Transcribe word for word the lines below from the line with "[BEGIN], [COMMIT] and" through the line with "connection, deadlock, a", ends included.

··· Records to use

(** * Storefront services: order, login and product handlers

    A shallow embedding of the three HTTP services of the repository
    (order-service, login-service, product-service) and of the relational
    schema they share, followed by the properties of the order transaction,
    the session check, the accounts and sessions of the login service, the
    catalogue and its cache, the routing tables, and the product service
    that keeps its products in memory.

    Conventions of the embedding.
    - A handler is a function from its inputs (request, clock, store) to a
      response and the store it leaves behind.
    - The PostgreSQL connection is explicit state: durable tables, the
      working copy of the open transaction, and the transaction flag.
      [BEGIN], [COMMIT] and [ROLLBACK] are operations on that state.
    - JavaScript numbers are IEEE-754 binary64 values, taken from the
      executable specification [SpecFloat] (precision 53, emax 1024).
    - Engine or driver failures that the schema does not determine (lost
      connection, deadlock, a value outside its column type) are given by a
      fault plan: the statements, counted from 0 in the order the handler
      sends them, that fail, each with the message the driver reports.
    - A handler that queries the pool threads the store and the count of
      the statements it has sent; a rejected statement is what its [try]
      block catches.
    - JavaScript strings are strings of code units below 256. *)

From Stdlib Require Import ZArith QArith List Ascii String Bool.
From Stdlib Require Import Floats.SpecFloat.
From stdpp Require Import base option list gmap strings pretty.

······

Answer for the task
      [BEGIN], [COMMIT] and [ROLLBACK] are operations on that state.
    - JavaScript numbers are IEEE-754 binary64 values, taken from the
      executable specification [SpecFloat] (precision 53, emax 1024).
    - Engine or driver failures that the schema does not determine (lost
      connection, deadlock, a value outside its column type) are given by a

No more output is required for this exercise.